◆ **REQUIRED ACTION**: Each line of the data that mentions the string "pattern" needs to be identified and copied.

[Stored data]
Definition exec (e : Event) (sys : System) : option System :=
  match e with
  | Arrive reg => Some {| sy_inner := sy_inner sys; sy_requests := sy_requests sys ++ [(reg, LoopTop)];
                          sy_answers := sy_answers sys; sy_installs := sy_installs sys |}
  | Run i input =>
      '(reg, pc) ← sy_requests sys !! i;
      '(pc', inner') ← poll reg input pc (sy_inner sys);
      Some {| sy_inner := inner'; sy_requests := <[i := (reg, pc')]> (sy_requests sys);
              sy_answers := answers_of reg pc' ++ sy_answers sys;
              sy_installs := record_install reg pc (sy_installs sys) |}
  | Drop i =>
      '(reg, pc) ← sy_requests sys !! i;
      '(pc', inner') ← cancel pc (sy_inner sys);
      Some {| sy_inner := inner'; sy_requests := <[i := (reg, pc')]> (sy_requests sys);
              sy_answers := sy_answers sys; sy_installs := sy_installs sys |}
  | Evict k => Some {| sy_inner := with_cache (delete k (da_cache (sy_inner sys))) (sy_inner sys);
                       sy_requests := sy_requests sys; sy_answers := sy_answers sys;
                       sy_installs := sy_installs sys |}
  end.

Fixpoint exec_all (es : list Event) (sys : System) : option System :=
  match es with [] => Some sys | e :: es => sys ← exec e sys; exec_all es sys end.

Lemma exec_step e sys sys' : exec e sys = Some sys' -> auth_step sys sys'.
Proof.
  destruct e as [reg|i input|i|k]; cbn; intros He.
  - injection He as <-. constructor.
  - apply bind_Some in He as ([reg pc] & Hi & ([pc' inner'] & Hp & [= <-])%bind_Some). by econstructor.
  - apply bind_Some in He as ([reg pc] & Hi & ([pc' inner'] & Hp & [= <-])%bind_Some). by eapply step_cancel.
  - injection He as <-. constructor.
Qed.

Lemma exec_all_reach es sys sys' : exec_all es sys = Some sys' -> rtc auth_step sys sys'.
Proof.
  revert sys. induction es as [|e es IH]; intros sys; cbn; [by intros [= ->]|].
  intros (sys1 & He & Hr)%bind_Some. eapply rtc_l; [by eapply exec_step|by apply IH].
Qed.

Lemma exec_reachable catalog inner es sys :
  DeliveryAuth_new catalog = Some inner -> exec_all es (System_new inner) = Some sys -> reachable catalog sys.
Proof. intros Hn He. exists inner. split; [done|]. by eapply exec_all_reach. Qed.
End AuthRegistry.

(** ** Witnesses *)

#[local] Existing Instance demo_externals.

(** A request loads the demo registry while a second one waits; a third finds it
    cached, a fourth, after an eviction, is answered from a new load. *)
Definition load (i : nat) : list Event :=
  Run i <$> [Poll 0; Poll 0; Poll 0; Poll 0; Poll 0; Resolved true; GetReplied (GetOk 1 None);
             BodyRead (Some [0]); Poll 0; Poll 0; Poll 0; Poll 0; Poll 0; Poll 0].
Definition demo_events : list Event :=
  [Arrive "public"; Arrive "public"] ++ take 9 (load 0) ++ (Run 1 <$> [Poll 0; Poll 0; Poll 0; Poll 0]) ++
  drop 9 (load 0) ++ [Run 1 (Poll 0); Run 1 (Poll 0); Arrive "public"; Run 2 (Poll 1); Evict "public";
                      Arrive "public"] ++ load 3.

==

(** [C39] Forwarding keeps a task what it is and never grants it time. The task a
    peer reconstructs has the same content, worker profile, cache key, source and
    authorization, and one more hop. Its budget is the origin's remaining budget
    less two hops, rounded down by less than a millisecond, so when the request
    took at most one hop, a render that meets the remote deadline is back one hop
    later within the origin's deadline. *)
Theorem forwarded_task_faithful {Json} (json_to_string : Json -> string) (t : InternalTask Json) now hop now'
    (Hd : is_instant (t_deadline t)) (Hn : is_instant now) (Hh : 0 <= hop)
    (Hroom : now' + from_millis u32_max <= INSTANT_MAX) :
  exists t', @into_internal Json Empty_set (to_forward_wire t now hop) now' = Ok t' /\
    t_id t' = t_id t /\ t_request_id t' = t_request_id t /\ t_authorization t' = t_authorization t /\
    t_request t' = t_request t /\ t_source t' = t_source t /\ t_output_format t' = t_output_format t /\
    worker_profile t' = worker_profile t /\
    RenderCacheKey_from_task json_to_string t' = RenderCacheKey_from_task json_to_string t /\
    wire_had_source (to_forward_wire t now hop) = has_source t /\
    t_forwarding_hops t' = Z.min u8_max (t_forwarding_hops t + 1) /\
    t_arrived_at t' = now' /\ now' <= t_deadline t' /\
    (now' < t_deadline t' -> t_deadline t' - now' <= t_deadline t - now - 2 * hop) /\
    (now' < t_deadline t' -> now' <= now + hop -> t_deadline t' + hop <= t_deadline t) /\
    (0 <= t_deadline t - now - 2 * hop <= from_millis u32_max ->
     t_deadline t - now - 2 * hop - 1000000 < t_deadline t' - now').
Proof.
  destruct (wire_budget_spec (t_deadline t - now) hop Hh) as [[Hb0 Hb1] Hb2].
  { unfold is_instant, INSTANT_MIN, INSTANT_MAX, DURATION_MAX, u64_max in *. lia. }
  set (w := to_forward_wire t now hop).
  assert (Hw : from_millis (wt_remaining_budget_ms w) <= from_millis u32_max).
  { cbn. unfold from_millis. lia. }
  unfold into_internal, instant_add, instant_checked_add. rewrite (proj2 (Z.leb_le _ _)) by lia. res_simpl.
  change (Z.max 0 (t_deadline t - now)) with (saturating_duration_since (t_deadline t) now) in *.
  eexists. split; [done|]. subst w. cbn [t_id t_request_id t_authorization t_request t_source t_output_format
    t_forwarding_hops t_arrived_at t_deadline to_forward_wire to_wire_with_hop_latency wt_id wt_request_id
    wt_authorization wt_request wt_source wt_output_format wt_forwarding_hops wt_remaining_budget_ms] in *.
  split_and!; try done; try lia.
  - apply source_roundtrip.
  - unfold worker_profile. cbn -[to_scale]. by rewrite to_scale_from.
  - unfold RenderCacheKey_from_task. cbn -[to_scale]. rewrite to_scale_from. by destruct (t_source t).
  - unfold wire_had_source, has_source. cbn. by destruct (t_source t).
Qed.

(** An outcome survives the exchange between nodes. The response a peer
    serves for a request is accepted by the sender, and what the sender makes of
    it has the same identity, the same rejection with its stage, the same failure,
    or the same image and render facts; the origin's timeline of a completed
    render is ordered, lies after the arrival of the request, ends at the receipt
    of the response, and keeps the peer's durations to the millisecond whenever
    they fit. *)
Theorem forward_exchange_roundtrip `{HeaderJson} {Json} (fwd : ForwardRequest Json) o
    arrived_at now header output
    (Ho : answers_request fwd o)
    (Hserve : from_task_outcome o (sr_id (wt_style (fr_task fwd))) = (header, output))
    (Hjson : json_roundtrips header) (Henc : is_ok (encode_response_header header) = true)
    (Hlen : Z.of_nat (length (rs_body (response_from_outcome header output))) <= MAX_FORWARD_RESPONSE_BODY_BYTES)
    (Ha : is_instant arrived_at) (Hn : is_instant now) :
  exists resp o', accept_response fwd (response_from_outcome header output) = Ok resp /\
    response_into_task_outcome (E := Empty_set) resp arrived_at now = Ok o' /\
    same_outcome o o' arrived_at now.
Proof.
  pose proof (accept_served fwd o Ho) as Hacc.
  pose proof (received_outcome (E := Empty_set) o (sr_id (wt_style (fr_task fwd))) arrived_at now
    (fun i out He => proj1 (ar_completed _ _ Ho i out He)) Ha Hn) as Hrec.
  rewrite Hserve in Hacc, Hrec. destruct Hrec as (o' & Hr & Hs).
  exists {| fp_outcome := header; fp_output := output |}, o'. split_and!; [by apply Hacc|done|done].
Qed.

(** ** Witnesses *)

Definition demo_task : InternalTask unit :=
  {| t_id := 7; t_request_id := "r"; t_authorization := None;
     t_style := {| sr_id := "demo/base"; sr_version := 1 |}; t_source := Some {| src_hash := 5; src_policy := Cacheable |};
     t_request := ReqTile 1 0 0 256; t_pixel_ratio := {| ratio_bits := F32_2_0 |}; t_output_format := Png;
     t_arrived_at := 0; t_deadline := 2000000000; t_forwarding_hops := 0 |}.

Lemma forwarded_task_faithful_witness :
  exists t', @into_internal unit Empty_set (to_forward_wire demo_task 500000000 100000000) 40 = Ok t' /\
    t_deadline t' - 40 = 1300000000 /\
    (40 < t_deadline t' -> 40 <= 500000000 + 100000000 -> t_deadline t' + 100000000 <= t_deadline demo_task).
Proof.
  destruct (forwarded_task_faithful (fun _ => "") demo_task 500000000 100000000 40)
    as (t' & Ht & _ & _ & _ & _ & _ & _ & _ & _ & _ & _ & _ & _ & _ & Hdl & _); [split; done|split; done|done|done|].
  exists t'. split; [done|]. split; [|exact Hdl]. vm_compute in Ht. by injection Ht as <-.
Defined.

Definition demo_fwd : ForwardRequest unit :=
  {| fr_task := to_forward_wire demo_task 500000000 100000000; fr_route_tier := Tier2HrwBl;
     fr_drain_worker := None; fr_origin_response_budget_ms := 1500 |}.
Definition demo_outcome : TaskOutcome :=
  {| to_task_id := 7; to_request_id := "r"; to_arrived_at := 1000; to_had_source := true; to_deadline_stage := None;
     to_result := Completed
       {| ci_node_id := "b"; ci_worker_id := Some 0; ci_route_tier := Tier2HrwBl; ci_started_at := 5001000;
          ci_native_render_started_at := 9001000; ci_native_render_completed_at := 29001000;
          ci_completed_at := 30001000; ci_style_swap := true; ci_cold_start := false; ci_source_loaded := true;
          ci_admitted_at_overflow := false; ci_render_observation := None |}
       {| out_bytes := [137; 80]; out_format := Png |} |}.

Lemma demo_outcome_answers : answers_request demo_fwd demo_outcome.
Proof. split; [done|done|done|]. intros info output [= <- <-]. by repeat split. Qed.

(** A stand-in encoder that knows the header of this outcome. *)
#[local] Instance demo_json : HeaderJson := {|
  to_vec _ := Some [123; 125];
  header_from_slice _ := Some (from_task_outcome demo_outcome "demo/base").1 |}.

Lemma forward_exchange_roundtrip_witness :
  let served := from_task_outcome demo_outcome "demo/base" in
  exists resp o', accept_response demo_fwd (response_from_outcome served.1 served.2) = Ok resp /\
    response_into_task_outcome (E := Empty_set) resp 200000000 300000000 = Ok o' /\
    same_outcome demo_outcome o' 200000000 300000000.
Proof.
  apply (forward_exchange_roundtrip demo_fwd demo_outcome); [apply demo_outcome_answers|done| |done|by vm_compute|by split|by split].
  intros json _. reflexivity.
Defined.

==

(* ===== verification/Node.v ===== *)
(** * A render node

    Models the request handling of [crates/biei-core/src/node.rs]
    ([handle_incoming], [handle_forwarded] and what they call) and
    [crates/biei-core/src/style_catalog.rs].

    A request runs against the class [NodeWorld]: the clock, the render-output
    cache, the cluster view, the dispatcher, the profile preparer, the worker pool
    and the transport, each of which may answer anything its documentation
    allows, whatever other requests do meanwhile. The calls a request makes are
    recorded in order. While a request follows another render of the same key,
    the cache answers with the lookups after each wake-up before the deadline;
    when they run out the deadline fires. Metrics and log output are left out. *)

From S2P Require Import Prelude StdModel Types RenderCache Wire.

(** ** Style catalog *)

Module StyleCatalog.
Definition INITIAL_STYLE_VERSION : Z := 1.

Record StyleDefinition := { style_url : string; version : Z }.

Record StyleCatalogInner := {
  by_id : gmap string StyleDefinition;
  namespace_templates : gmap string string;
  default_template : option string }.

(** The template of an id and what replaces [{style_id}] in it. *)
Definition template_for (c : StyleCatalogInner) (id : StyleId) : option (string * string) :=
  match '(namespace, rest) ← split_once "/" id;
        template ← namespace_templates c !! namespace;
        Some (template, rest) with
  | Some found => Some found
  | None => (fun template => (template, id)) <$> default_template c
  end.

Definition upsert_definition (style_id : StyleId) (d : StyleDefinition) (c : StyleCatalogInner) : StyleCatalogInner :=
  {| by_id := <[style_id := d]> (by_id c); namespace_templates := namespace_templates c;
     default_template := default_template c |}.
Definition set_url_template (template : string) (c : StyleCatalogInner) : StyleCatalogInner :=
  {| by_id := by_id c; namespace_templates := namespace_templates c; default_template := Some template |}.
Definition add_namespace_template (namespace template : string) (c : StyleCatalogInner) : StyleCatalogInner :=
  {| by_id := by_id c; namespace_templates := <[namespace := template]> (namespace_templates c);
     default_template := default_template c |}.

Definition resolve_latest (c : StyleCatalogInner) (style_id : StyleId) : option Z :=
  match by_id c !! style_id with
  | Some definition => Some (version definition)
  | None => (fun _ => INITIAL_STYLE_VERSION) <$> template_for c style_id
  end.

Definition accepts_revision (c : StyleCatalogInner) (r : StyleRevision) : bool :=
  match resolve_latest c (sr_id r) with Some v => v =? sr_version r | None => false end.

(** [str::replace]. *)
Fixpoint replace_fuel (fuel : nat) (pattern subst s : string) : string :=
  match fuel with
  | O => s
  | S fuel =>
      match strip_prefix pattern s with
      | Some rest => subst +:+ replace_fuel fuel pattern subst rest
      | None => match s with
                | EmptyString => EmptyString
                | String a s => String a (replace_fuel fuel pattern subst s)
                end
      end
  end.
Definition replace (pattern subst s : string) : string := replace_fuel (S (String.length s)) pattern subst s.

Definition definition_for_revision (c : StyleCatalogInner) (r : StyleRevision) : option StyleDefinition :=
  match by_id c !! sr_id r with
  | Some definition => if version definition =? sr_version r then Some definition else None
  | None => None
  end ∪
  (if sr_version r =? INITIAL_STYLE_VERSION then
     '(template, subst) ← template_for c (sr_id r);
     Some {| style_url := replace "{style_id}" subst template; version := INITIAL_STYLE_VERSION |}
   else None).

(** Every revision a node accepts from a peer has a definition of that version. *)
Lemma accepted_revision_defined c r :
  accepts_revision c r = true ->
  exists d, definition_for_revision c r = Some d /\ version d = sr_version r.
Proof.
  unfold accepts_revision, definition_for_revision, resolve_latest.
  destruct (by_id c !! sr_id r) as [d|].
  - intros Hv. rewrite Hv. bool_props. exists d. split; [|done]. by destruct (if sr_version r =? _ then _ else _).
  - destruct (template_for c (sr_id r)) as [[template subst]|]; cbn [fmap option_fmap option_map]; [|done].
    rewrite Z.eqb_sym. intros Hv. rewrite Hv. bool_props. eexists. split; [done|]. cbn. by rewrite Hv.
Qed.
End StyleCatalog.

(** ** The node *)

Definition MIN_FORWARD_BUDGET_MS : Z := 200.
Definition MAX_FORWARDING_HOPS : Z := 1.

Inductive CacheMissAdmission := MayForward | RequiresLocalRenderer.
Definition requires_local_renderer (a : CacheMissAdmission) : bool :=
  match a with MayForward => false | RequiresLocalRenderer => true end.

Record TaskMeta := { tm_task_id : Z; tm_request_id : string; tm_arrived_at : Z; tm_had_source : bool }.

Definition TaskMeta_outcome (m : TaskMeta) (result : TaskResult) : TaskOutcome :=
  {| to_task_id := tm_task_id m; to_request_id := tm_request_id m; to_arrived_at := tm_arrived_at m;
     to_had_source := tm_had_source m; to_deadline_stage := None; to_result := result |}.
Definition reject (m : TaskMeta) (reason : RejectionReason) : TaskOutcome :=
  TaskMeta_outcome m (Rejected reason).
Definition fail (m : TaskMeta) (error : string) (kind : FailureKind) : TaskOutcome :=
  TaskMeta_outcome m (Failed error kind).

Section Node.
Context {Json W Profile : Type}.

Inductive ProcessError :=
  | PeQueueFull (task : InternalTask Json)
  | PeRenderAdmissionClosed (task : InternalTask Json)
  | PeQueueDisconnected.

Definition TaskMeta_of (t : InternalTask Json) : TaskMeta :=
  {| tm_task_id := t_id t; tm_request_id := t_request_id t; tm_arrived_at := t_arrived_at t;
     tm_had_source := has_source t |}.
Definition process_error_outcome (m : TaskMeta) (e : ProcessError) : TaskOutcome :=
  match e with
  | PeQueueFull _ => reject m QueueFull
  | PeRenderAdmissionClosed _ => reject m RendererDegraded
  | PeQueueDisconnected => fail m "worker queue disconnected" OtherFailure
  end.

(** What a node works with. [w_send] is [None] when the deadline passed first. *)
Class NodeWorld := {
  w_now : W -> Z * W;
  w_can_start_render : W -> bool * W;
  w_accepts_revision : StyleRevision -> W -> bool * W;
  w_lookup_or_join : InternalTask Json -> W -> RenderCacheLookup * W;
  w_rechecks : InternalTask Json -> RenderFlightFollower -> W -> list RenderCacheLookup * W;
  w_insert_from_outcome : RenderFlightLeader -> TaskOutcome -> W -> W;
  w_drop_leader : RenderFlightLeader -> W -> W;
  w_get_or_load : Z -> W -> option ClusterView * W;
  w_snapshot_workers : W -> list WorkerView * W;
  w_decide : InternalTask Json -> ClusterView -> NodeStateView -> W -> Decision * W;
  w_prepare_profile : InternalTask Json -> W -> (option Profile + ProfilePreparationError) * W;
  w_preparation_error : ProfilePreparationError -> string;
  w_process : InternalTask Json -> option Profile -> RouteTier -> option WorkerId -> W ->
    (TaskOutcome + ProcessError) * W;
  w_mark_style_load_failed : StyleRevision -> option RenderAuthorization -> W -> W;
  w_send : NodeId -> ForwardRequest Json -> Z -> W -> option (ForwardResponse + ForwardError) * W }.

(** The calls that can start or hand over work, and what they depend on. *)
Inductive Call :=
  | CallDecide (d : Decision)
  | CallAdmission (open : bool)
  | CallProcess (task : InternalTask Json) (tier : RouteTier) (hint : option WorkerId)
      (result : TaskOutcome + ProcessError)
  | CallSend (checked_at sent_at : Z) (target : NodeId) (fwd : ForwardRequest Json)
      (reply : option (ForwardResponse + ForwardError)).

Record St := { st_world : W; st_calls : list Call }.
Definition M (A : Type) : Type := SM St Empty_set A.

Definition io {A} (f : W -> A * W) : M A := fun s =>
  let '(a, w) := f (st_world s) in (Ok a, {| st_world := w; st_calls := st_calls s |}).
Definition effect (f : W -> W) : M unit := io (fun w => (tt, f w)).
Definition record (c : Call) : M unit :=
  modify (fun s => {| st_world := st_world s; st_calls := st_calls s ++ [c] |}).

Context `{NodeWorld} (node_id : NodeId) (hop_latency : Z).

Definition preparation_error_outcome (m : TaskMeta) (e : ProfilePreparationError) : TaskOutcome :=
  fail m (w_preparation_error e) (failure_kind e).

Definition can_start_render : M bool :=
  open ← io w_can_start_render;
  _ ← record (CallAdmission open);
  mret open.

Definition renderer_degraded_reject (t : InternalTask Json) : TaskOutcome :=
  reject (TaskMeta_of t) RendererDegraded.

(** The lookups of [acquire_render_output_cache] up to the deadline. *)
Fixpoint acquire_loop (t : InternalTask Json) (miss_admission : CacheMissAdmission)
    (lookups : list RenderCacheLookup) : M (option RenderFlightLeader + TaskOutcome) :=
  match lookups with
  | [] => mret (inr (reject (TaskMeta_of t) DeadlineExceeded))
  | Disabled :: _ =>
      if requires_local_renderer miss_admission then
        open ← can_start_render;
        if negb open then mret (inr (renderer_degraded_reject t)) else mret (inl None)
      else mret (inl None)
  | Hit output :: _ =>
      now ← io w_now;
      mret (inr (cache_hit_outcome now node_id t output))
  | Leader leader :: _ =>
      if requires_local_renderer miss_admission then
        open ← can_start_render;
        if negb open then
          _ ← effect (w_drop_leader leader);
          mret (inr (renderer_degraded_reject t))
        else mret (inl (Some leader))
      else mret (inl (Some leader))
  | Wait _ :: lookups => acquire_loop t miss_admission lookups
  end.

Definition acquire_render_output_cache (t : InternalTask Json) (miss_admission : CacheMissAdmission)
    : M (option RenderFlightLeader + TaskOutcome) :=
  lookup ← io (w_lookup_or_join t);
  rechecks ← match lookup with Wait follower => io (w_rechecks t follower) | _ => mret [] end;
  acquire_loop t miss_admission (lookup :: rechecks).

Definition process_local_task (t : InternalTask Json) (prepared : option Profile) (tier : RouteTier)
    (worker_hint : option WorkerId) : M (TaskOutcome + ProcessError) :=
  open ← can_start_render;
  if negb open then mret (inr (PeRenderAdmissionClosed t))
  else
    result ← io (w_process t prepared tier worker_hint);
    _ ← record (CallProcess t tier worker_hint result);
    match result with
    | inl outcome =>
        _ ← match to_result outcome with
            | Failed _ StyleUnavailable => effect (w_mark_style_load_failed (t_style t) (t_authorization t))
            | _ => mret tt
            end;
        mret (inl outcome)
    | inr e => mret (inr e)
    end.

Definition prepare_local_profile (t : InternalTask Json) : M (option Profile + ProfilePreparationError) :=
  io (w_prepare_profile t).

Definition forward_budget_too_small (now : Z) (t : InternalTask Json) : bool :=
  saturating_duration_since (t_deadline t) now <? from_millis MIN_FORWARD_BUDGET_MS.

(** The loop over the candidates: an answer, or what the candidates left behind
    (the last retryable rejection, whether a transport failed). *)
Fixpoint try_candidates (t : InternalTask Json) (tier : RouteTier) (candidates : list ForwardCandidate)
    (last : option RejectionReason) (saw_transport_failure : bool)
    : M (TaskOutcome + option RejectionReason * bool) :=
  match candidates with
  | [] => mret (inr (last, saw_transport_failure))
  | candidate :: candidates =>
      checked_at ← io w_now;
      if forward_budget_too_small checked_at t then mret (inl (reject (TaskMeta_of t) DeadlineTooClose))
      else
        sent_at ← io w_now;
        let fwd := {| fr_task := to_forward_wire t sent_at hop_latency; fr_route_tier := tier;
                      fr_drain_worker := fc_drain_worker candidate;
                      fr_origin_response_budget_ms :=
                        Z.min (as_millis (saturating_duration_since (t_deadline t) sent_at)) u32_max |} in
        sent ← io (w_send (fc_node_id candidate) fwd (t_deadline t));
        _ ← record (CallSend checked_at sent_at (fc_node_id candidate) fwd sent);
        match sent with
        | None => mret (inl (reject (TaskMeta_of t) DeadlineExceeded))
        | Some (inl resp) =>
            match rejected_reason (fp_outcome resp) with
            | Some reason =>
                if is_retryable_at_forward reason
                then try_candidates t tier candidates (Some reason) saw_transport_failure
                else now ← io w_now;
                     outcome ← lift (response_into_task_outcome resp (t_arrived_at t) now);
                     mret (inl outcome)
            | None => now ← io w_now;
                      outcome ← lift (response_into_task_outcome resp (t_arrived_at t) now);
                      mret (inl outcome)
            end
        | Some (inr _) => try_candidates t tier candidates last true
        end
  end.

◆ **OUTPUT**:
Fixpoint replace_fuel (fuel : nat) (pattern subst s : string) : string :=
      match strip_prefix pattern s with
      | Some rest => subst +:+ replace_fuel fuel pattern subst rest
                | String a s => String a (replace_fuel fuel pattern subst s)
Definition replace (pattern subst s : string) : string := replace_fuel (S (String.length s)) pattern subst s.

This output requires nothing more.